#### Task to carry out:
Copy each record below without changing a single word.

#### Source records:
(** [fuel] is how much of [MAX_DEADLK_DEPTH] is left. *)
Fixpoint is_deadlock (fuel : nat) (w : world) (t : Z) (fl : filelock) (overlaps : list node) (first : option filelock) : res bool :=
  if negb (t =? CEPH_LOCK_FCNTL) then Ok false else
  match conflict_owners fl first overlaps [] with
  | None => Ok true
  | Some owners =>
      match fuel with
      | O => Ok false
      | S fuel =>
          let first := default fl first in
          exists_res (λ o,
            exists_res (λ q : filelock * Z,
              state <- zget (states w) q.2;;
              let '(others, _) := split_by_owner q.1 (get_overlapping_locks (held_locks state) q.1 false).1 in
              if bool_decide (others = []) then Ok false
              else is_deadlock fuel w t q.1 others (Some first))
              (waiting_of o (global_waiting_locks w))) owners
      end
  end.

(** ** Setting a lock *)

(** One overlapping lock of the same owner. [new_lock_to_end] is as it was before the first one. *)
Definition adjust_old (new_lock_to_end : bool) (t : table) (new_lock : filelock) (id : Z) : res (table * filelock) :=
  old <- deref (find_node id (nodes t));;
  let old_end := u64 (u64 (start old + length old) - 1) in
  let new_end := u64 (u64 (start new_lock + length new_lock) - 1) in
  let shrink t := if start old <? start new_lock then t_resize t id (u64 (start new_lock - start old)) else t_erase t id (client old) in
  let '(t, new_lock) :=
    if new_lock_to_end || (length old =? 0) then
      if type old =? type new_lock then
        (t_erase t id (client old),
         set_range new_lock (if start new_lock <? start old then start new_lock else start old) 0)
      else if new_lock_to_end then (shrink t, new_lock)
      else (shrink (t_insert t (set_range old (u64 (new_end + 1)) (length old))), new_lock)
    else if type old =? type new_lock then
      let s := if start old <? start new_lock then start old else start new_lock in
      let e := s32 (if old_end <? new_end then new_end else old_end) in
      (t_erase t id (client old), set_range new_lock s (u64 (u64 (u64 e - s) + 1)))
    else
      let t :=
        if new_end <? old_end then
          let s := u64 (new_end + 1) in t_insert t (set_range old s (u64 (u64 (old_end - s) + 1)))
        else t in
      (shrink t, new_lock) in
  Ok (t_drop t (client old), new_lock).

(** One neighboring lock of the same owner. *)
Definition adjust_neighbor (t : table) (new_lock : filelock) (id : Z) : res (table * filelock) :=
  old <- deref (find_node id (nodes t));;
  '(t, new_lock) <-
    (if type old =? type new_lock then
       new_lock <-
         (if length new_lock =? 0 then
            if u64 (start old + length old) =? start new_lock then Ok (set_range new_lock (start old) 0) else Err AssertFailed
          else if length old =? 0 then
            if u64 (start new_lock + length new_lock) =? start old then Ok (set_range new_lock (start new_lock) 0) else Err AssertFailed
          else if u64 (start old + length old) =? start new_lock then
            Ok (set_range new_lock (start old) (u64 (length old + length new_lock)))
          else if u64 (start new_lock + length new_lock) =? start old then
            Ok (set_range new_lock (start new_lock) (u64 (length old + length new_lock)))
          else Ok new_lock);;
       Ok (t_erase t id (client old), new_lock)
     else Ok (t, new_lock));;
  Ok (t_drop t (client old), new_lock).

Fixpoint adjust_loop (f : table → filelock → Z → res (table * filelock)) (t : table) (new_lock : filelock) (ids : list Z) :
    res (table * filelock) :=
  match ids with
  | [] => Ok (t, new_lock)
  | id :: ids => '(t, new_lock) <- f t new_lock id;; adjust_loop f t new_lock ids
  end.

Definition adjust_locks (t : table) (old_locks : list Z) (new_lock : filelock) (neighbor_locks : list Z) : res (table * filelock) :=
  '(t, new_lock) <- adjust_loop (adjust_old (length new_lock =? 0)) t new_lock old_locks;;
  adjust_loop adjust_neighbor t new_lock neighbor_locks.

Definition table_of (s : lock_state) : table := mk_table (held_locks s) (next_node s) (client_held_lock_counts s).
Definition with_table (s : lock_state) (t : table) : lock_state := set_held s (nodes t) (fresh_id t) (counts t).

(** What [add_lock] gives back: whether the lock is set, [*deadlock], and the lock as it was
    adjusted. *)
Record added : Type := mk_added { add_ret : bool; add_deadlock : bool; add_new : filelock }.

Definition add_lock (w : world) (this : Z) (new_lock : filelock) (wait_on_fail replay : bool) : res (added * world) :=
  s <- zget (states w) this;;
  let '(found, neighbors) := get_overlapping_locks (held_locks s) new_lock true in
  let '(overlaps, self) := split_by_owner new_lock found in
  let put s g := states' <- zset (states w) this s;; Ok (mk_world states' g) in
  let blocked :=
    if wait_on_fail && negb replay then
      dead <- is_deadlock MAX_DEADLK_DEPTH w (ls_type s) new_lock overlaps None;;
      if dead : bool then Ok (mk_added false true new_lock, w)
      else
        let '(s, g) := add_waiting s (global_waiting_locks w) this new_lock in
        w <- put s g;; Ok (mk_added false false new_lock, w)
    else Ok (mk_added false false new_lock, w) in
  let set :=
    let '(s, g) := remove_waiting s (global_waiting_locks w) this new_lock in
    '(t, new_lock) <- adjust_locks (table_of s) (map fst self) new_lock (map fst neighbors);;
    w <- put (with_table s (t_insert t new_lock)) g;;
    Ok (mk_added true false new_lock, w) in
  if negb (bool_decide (overlaps = [])) then
    if type new_lock =? CEPH_LOCK_EXCL then blocked
    else if bool_decide (contains_exclusive_lock overlaps ≠ None) then blocked
    else set
  else set.

Definition look_for_lock (s : lock_state) (testing_lock : filelock) : filelock :=
  let '(overlaps, _) := split_by_owner testing_lock (get_overlapping_locks (held_locks s) testing_lock false).1 in
  match overlaps with
  | n :: _ =>
      if type testing_lock =? CEPH_LOCK_EXCL then n.2
      else match contains_exclusive_lock overlaps with
           | Some blocking_lock => blocking_lock
           | None => set_type testing_lock CEPH_LOCK_UNLOCK
           end
  | [] => set_type testing_lock CEPH_LOCK_UNLOCK
  end.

#### Answer box:
(** [fuel] is how much of [MAX_DEADLK_DEPTH] is left. *)
Fixpoint is_deadlock (fuel : nat) (w : world) (t : Z) (fl : filelock) (overlaps : list node) (first : option filelock) : res bool :=
  if negb (t =? CEPH_LOCK_FCNTL) then Ok false else
  match conflict_owners fl first overlaps [] with
  | None => Ok true
  | Some owners =>
      match fuel with
      | O => Ok false
      | S fuel =>
          let first := default fl first in
          exists_res (λ o,
            exists_res (λ q : filelock * Z,
              state <- zget (states w) q.2;;
              let '(others, _) := split_by_owner q.1 (get_overlapping_locks (held_locks state) q.1 false).1 in
              if bool_decide (others = []) then Ok false
              else is_deadlock fuel w t q.1 others (Some first))
              (waiting_of o (global_waiting_locks w))) owners
      end
  end.

(** ** Setting a lock *)

(** One overlapping lock of the same owner. [new_lock_to_end] is as it was before the first one. *)
Definition adjust_old (new_lock_to_end : bool) (t : table) (new_lock : filelock) (id : Z) : res (table * filelock) :=
  old <- deref (find_node id (nodes t));;
  let old_end := u64 (u64 (start old + length old) - 1) in
  let new_end := u64 (u64 (start new_lock + length new_lock) - 1) in
  let shrink t := if start old <? start new_lock then t_resize t id (u64 (start new_lock - start old)) else t_erase t id (client old) in
  let '(t, new_lock) :=
    if new_lock_to_end || (length old =? 0) then
      if type old =? type new_lock then
        (t_erase t id (client old),
         set_range new_lock (if start new_lock <? start old then start new_lock else start old) 0)
      else if new_lock_to_end then (shrink t, new_lock)
      else (shrink (t_insert t (set_range old (u64 (new_end + 1)) (length old))), new_lock)
    else if type old =? type new_lock then
      let s := if start old <? start new_lock then start old else start new_lock in
      let e := s32 (if old_end <? new_end then new_end else old_end) in
      (t_erase t id (client old), set_range new_lock s (u64 (u64 (u64 e - s) + 1)))
    else
      let t :=
        if new_end <? old_end then
          let s := u64 (new_end + 1) in t_insert t (set_range old s (u64 (u64 (old_end - s) + 1)))
        else t in
      (shrink t, new_lock) in
  Ok (t_drop t (client old), new_lock).

(** One neighboring lock of the same owner. *)
Definition adjust_neighbor (t : table) (new_lock : filelock) (id : Z) : res (table * filelock) :=
  old <- deref (find_node id (nodes t));;
  '(t, new_lock) <-
    (if type old =? type new_lock then
       new_lock <-
         (if length new_lock =? 0 then
            if u64 (start old + length old) =? start new_lock then Ok (set_range new_lock (start old) 0) else Err AssertFailed
          else if length old =? 0 then
            if u64 (start new_lock + length new_lock) =? start old then Ok (set_range new_lock (start new_lock) 0) else Err AssertFailed
          else if u64 (start old + length old) =? start new_lock then
            Ok (set_range new_lock (start old) (u64 (length old + length new_lock)))
          else if u64 (start new_lock + length new_lock) =? start old then
            Ok (set_range new_lock (start new_lock) (u64 (length old + length new_lock)))
          else Ok new_lock);;
       Ok (t_erase t id (client old), new_lock)
     else Ok (t, new_lock));;
  Ok (t_drop t (client old), new_lock).

Fixpoint adjust_loop (f : table → filelock → Z → res (table * filelock)) (t : table) (new_lock : filelock) (ids : list Z) :
    res (table * filelock) :=
  match ids with
  | [] => Ok (t, new_lock)
  | id :: ids => '(t, new_lock) <- f t new_lock id;; adjust_loop f t new_lock ids
  end.

Definition adjust_locks (t : table) (old_locks : list Z) (new_lock : filelock) (neighbor_locks : list Z) : res (table * filelock) :=
  '(t, new_lock) <- adjust_loop (adjust_old (length new_lock =? 0)) t new_lock old_locks;;
  adjust_loop adjust_neighbor t new_lock neighbor_locks.

Definition table_of (s : lock_state) : table := mk_table (held_locks s) (next_node s) (client_held_lock_counts s).
Definition with_table (s : lock_state) (t : table) : lock_state := set_held s (nodes t) (fresh_id t) (counts t).

(** What [add_lock] gives back: whether the lock is set, [*deadlock], and the lock as it was
    adjusted. *)
Record added : Type := mk_added { add_ret : bool; add_deadlock : bool; add_new : filelock }.

Definition add_lock (w : world) (this : Z) (new_lock : filelock) (wait_on_fail replay : bool) : res (added * world) :=
  s <- zget (states w) this;;
  let '(found, neighbors) := get_overlapping_locks (held_locks s) new_lock true in
  let '(overlaps, self) := split_by_owner new_lock found in
  let put s g := states' <- zset (states w) this s;; Ok (mk_world states' g) in
  let blocked :=
    if wait_on_fail && negb replay then
      dead <- is_deadlock MAX_DEADLK_DEPTH w (ls_type s) new_lock overlaps None;;
      if dead : bool then Ok (mk_added false true new_lock, w)
      else
        let '(s, g) := add_waiting s (global_waiting_locks w) this new_lock in
        w <- put s g;; Ok (mk_added false false new_lock, w)
    else Ok (mk_added false false new_lock, w) in
  let set :=
    let '(s, g) := remove_waiting s (global_waiting_locks w) this new_lock in
    '(t, new_lock) <- adjust_locks (table_of s) (map fst self) new_lock (map fst neighbors);;
    w <- put (with_table s (t_insert t new_lock)) g;;
    Ok (mk_added true false new_lock, w) in
  if negb (bool_decide (overlaps = [])) then
    if type new_lock =? CEPH_LOCK_EXCL then blocked
    else if bool_decide (contains_exclusive_lock overlaps ≠ None) then blocked
    else set
  else set.

Definition look_for_lock (s : lock_state) (testing_lock : filelock) : filelock :=
  let '(overlaps, _) := split_by_owner testing_lock (get_overlapping_locks (held_locks s) testing_lock false).1 in
  match overlaps with
  | n :: _ =>
      if type testing_lock =? CEPH_LOCK_EXCL then n.2
      else match contains_exclusive_lock overlaps with
           | Some blocking_lock => blocking_lock
           | None => set_type testing_lock CEPH_LOCK_UNLOCK
           end
  | [] => set_type testing_lock CEPH_LOCK_UNLOCK
  end.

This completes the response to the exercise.